The Period of Separation

[70] What poses a challenge is how this Court deals with the period after which the Wife took up residence in the United States.

[71] It is undisputed and significant evidence that for the entirety of this period the Wife made no direct financial contribution to the payment of the mortgage or to the maintenance of the  subject property. It has now been 15 years since she left the former matrimonial home. Her focus during that time has been on herself and her sons. The Husband paid the mortgage and  “maintained” the home, and when it was demanded of him he paid a sum towards the maintenance of his two sons. The Husband produced receipts dated as recently as 2009  corroborating his assertion of the regularity of his contributions after 2000. 

[72] There is no suggestion that he failed to maintain his sons after 2000 or that he paid less than his salary allowed. There is no dispute that his salary was modest and that he had no  other employment. The Wife strongly and clearly articulated her belief that he could have done better, but an analysis of his employment income (the only evidence provided to the court)  does not bear this out.

[73] The most important issue in this exercise surrounds whether he received income from the rental of the two apartments attached to the home and what he did with the income that he  ought to have received. 

[74] And additionally, the Court must assess the Wife’s assertion that her contribution to the parenting and education of the children, particularly in the period 1996 to date, far exceeded that of the Husband and by extension resulted in an indirect contribution which is ‘immense’. By virtue of the fact that they lived in the United States and he in Barbados, did of necessity result  in her making a greater contribution towards the parenting of the children. 

[75] This Court disagrees with the Wife and her counsel as to the value that should be placed on this.

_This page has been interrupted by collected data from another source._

(** * hdfs_info: the two report interpreters of [hdfs_info.py]

    A shallow embedding of [interpret_fsck_output] and
    [interpret_dfsadmin_report], together with the Python [str] methods
    they call, and the properties of the report parsers proved on it.

    Modelling conventions.
    - A Python [str] is a [string]; its characters are the 8-bit code
      points (the Latin-1 range of Python's [str]).
    - A Python [dict] is a [gmap] with [string] keys: equality of two
      [dict]s in Python does not look at the insertion order, and neither
      does equality of [gmap]s.
    - The interpreters mutate their dictionaries in place, but every
      object they store is rebound to a fresh one right after it is
      stored, so no stored object is reachable under two names; the state
      is threaded explicitly.
    - An uncaught exception is the [Raise] result. *)

From Stdlib Require Import ZArith Ascii String.
From stdpp Require Import gmap strings list fin_maps.

Open Scope string_scope.
Open Scope list_scope.

(** ** Python [str] methods *)

Module PyStr.

(** [c.isspace()] for a code point below 256: the characters that
    [str.strip()] removes. *)
Definition isspace (c : ascii) : bool :=
  let n := N_of_ascii c in
  ((9 <=? n) && (n <=? 13) || (28 <=? n) && (n <=? 32)
   || (n =? 133) || (n =? 160))%N.

(** The line boundaries of [str.splitlines()] below 256. *)
Definition islinebreak (c : ascii) : bool :=
  let n := N_of_ascii c in
  ((10 <=? n) && (n <=? 13) || (28 <=? n) && (n <=? 30) || (n =? 133))%N.

(** [c.lower()] for a code point below 256. *)
Definition lower_char (c : ascii) : ascii :=
  let n := N_of_ascii c in
  if ((65 <=? n) && (n <=? 90)
      || (192 <=? n) && (n <=? 222) && negb (n =? 215))%N
  then ascii_of_N (n + 32) else c.

Fixpoint lower (s : string) : string :=
  match s with
  | "" => ""
  | String c s' => String (lower_char c) (lower s')
  end.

The Husband had no choice, the Wife decided that she was leaving and he himself  was not aware that she was leaving the marriage until much later. That choice was taken away from him. Similarly, he played no part in the decision to send the children to private school or  their college/university choices. The Wife agreed in cross-examination that the children received public education in Barbados and stated further:

“It was my decision to take them to America and put them in paid education.”

[76] While his approach that they should not go to the university was misguided and unenlightened, and clearly demonstrated the chasm between the Wife’s thinking and his, when advised  by his attorney to make a monthly contribution, he immediately and faithfully did so from 2000 to 2009.

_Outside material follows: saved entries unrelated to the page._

(** [update_review] on a consistent session. *)
Lemma update_review_consistent (w : World) (app : App)
      (queue nav_queue : list input_event)
      (keyboards : list (list input_event)) :
  consistent app -> bindings_progress app -> state app = STATE_REVIEW ->
  Forall (fun ev => event_in_tables ev = true) queue ->
  exists app', update_review w app queue nav_queue keyboards = Some app'
               /\ consistent app' /\ bindings_progress app'.
Proof.
  intros H Hp Hstate HF.
  pose proof H as (Hlen & Hnum & Hslots & Hnames & Hrev & Hnav & Hb & Hst).
  rewrite Hstate in Hst. destruct Hst as [Hsel Hredo].
  destruct (read_nav_input_total app queue nav_queue Hlen Hnum Hslots Hnames
              Hnav Hsel HF) as (nav & got & Hread).
  unfold update_review. rewrite Hread. cbn [mbind option_bind]. cbv zeta.
  set (dy := if (read_keyboard keyboards =? KEY_DOWN)%nat then 1
             else if (read_keyboard keyboards =? KEY_UP)%nat then -1
                  else n_dy nav).
  pose proof (review_move_consistent dy app H) as H1.
  pose proof (review_move_progress dy app Hp) as Hp1.
  pose proof (review_move_state dy app) as Hs1. rewrite Hstate in Hs1.
  repeat match goal with
         | |- context [if ?b then Some _ else _] => destruct b
         end;
    (eexists; split; [reflexivity |]);
    (split;
     [auto using review_redo_selected_consistent, review_save_consistent,
        review_restart_consistent, review_another_consistent, exit_consistent,
        review_shortcuts_consistent
     | auto using review_redo_selected_progress, review_save_progress,
         review_restart_progress, review_shortcuts_progress;
       exact I]).
Qed.

Lemma browse_move_consistent (dy : Z) (app : App) :
  consistent app -> state app = STATE_BROWSE ->
  consistent (set_browser (browse_move dy (browser app)) app).
Proof.
  intros H Hstate. unfold browse_move.
  destruct H as (Hlen & Hnum & Hslots & Hnames & Hrev & Hnav & Hb & Hst).
  rewrite Hstate in Hst. destruct Hst as (Hsel & Hredo & Hcur).
  unfold consistent. app_fields. rewrite Hstate.
  destruct (dy =? 0).
  - refine (conj Hlen (conj Hnum (conj Hslots (conj Hnames
              (conj Hrev (conj Hnav (conj Hb _))))))). auto.
  - cbv zeta. cbn [b_count b_entries b_selected].
    refine (conj Hlen (conj Hnum (conj Hslots (conj Hnames
              (conj Hrev (conj Hnav (conj Hb _))))))).
    split; [exact Hsel |]. split; [exact Hredo |]. intros Hpos.
    destruct (Z.ltb_spec (b_selected (browser app) + dy) 0).
    + destruct (Z.leb_spec (b_count (browser app)) 0); lia.
    + destruct (Z.leb_spec (b_count (browser app))
                  (b_selected (browser app) + dy)); lia.
Qed.

Lemma browser_reload_consistent (w : World) (path : string) (app : App) :
  consistent app -> state app = STATE_BROWSE \/ state app = STATE_REVIEW ->
  consistent (set_browser (browser_load w path) app).
Proof.
  intros (Hlen & Hnum & Hslots & Hnames & Hrev & Hnav & Hb & Hst) Hstate.
  destruct (browser_load_cursor w path) as (Hc & Hs & _).
  unfold consistent. app_fields.
  refine (conj Hlen (conj Hnum (conj Hslots (conj Hnames
            (conj Hrev (conj Hnav (conj Hc _))))))).
  destruct Hstate as [E | E]; rewrite E in Hst |- *; [| exact Hst].
  destruct Hst as (Hsel & Hredo & _).
  split; [exact Hsel |]. split; [exact Hredo |]. rewrite Hs. lia.
Qed.

Lemma to_review_consistent (app : App) :
  consistent app -> state app = STATE_BROWSE \/ state app = STATE_REVIEW ->
  consistent (set_state STATE_REVIEW app).
Proof.
  intros (Hlen & Hnum & Hslots & Hnames & Hrev & Hnav & Hb & Hst) Hstate.
  unfold consistent. app_fields.
  refine (conj Hlen (conj Hnum (conj Hslots (conj Hnames
            (conj Hrev (conj Hnav (conj Hb _))))))).
  destruct Hstate as [E | E]; rewrite E in Hst; [| exact Hst].
  destruct Hst as (Hsel & Hredo & _). auto.
Qed.

Lemma browse_move_progress (dy : Z) (app : App) :
  bindings_progress app -> state app = STATE_BROWSE ->
  bindings_progress (set_browser (browse_move dy (browser app)) app).
Proof.
  intros Hp Hstate. apply (progress_carry app); auto.
Qed.

Lemma browser_reload_progress (w : World) (path : string) (app : App) :
  bindings_progress app ->
  state app = STATE_BROWSE \/ state app = STATE_REVIEW ->
  bindings_progress (set_browser (browser_load w path) app).
Proof.
  intros Hp Hstate. apply (progress_carry app); tauto.
Qed.

Lemma to_review_progress (app : App) :
  bindings_progress app ->
  state app = STATE_BROWSE \/ state app = STATE_REVIEW ->
  bindings_progress (set_state STATE_REVIEW app).
Proof.
  intros Hp Hstate. apply (progress_carry app); auto; tauto.
Qed.

Lemma write_file_complete (w0 w : World) (path content : string) :
  exports_complete w0 w -> complete_export content ->
  exports_complete w0 (write_file path content w).
Proof.
  intros Hw Hc p x. unfold write_file. cbn [w_files]. intros Hx.
  apply lookup_insert_Some in Hx as [[_ <-] | [_ Hx]];
    [right; exact Hc | apply Hw; exact Hx].
Qed.

Lemma browse_confirm_consistent (w : World) (app : App) :
  consistent app -> bindings_progress app -> state app = STATE_BROWSE ->
  0 < b_count (browser app) ->
  exists app' w',
    browse_confirm w app = Some (app', w')
    /\ consistent app' /\ bindings_progress app'
    /\ (state app' = STATE_BROWSE \/ state app' = STATE_REVIEW)
    /\ (forall w0, exports_complete w0 w -> exports_complete w0 w').
Proof.
  intros H Hp Hstate Hpos.
  pose proof H as (Hlen & Hnum & Hslots & Hnames & Hrev & Hnav & Hb & Hst).
  rewrite Hstate in Hst. destruct Hst as (Hsel & Hredo & Hcur).
  specialize (Hcur Hpos).
  destruct (slot_registered _ _ _ Hlen Hnum Hslots Hsel) as (c & Hc & Hreg).
  destruct (registered_facts c Hreg) as (_ & _ & _ & _ & Hguid & Hname).
  assert (Hall : Forall (valid_binding c) (mappings app)).
  { unfold bindings_progress in Hp. rewrite Hstate in Hp.
    destruct Hp as (c' & Hc' & Hall). rewrite Hc in Hc'.
    injection Hc' as <-. exact Hall. }
  destruct (lookup_lt_is_Some_2 (b_entries (browser app))
              (Z.to_nat (b_selected (browser app)))) as [e He]; [lia |].
  assert (He' : arr_get (b_entries (browser app)) (b_selected (browser app))
                = Some e).
  { unfold arr_get.
    destruct (Z.ltb_spec (b_selected (browser app)) 0) as [| _]; [lia |].
    exact He. }
  unfold browse_confirm. cbv zeta. rewrite He'. cbn [mbind option_bind].
  destruct (e_name e =? "..")%string.
  { eexists _, _. split; [reflexivity |].
    split; [apply browser_reload_consistent; auto |].
    split; [apply browser_reload_progress; auto |].
    split; [left; exact Hstate | auto]. }
  destruct (negb (e_is_dir e =? 0)).
  { eexists _, _. split; [reflexivity |].
    split; [apply browser_reload_consistent; auto |].
    split; [apply browser_reload_progress; auto |].
    split; [left; exact Hstate | auto]. }
  rewrite Hc. cbn [mbind option_bind].
  rewrite (build_mapping_string_value app c Hc Hguid Hname Hnames).
  cbn [mbind option_bind].
  assert (H1 : consistent (set_mapping_str (mapping_line c (mappings app)) app)).
  { unfold consistent. app_fields. rewrite Hstate.
    refine (conj Hlen (conj Hnum (conj Hslots (conj Hnames
              (conj Hrev (conj Hnav (conj Hb _))))))). auto. }
  assert (Hp1 : bindings_progress
                  (set_mapping_str (mapping_line c (mappings app)) app)).
  { apply (progress_carry app); auto. }
  destruct (w_fopen_w w (export_path (b_path (browser app)) (c_guid c))).
  - eexists _, _. split; [reflexivity |]. split; [| split; [| split]].
    + unfold consistent. app_fields.
      refine (conj Hlen (conj Hnum (conj Hslots (conj Hnames
                (conj Hrev (conj Hnav (conj Hb _))))))). auto.
    + apply (progress_carry app); auto.
    + right. reflexivity.
    + intros w0 Hw. apply write_file_complete; [exact Hw |].
      exists c, (mappings app). auto.
  - eexists _, _. split; [reflexivity |].
    split; [exact H1 |]. split; [exact Hp1 |].
    split; [left; exact Hstate | auto].
Qed.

[77] Counsel for the Wife asks the Court to draw certain conclusions from the fact that the Husband kept poor records of the tenancies for the two apartments. This Court is loath to expect  and/or demand (after of the fact) standards of behaviour not consistent with the average person. The average individual, without the expectations of legal proceedings is unlikely to keep  commercial grade records. Having observed the Husband and listened carefully to his evidence it is reasonable to infer that he lacked that savvy and inclination. One would more expect  this of the Wife.

[78] This Court makes certain significant findings in this regard. Though not of the significance and cost suggested, the Court accepts that the Husband spent money maintaining both home and apartments.

[79] This Court accepts that the said apartments would not have been consistently rented for the period of disclosure demanded by the Wife (February 2003 to date).

[80] More importantly, this Court is of the view and finds as a fact that without an additional source of income, the Husband, with the loss of a joint income after 1996, needed the income  from the apartments not only to maintain the house, and meet the expenses thereof but most importantly after 2000 to send payments to the Wife for the two boys of the marriage. 

[81] I have accepted his Statement of Financial Circumstances of 2000 on which he was not cross-examined. Nor was it anywhere suggested or put to him that the claimed expenses were untrue. According to this Statement he earned annually $27,348 or $2,279 monthly. After deductions of Income Tax, National Insurance and Medical Pension, I estimate his monthly take  home to be approximately $1,888. In 2000 there would have been a further deduction of approximately $800 per month towards the mortgage. This deduction would have left the Husband with approximately $1,000 per month to maintain the vehicle that he used and satisfy his transportation needs, to feed and clothe himself, to pay the land taxes, household insurance,  electricity gas and fuel, water, telephone, all necessary and allowable expenses. At no time was it put to him that the amounts so claimed in his Statement of Financial Circumstances were excessive. Also it must be remembered that it was around March 2000 that he commenced monthly payments of Bds. $600.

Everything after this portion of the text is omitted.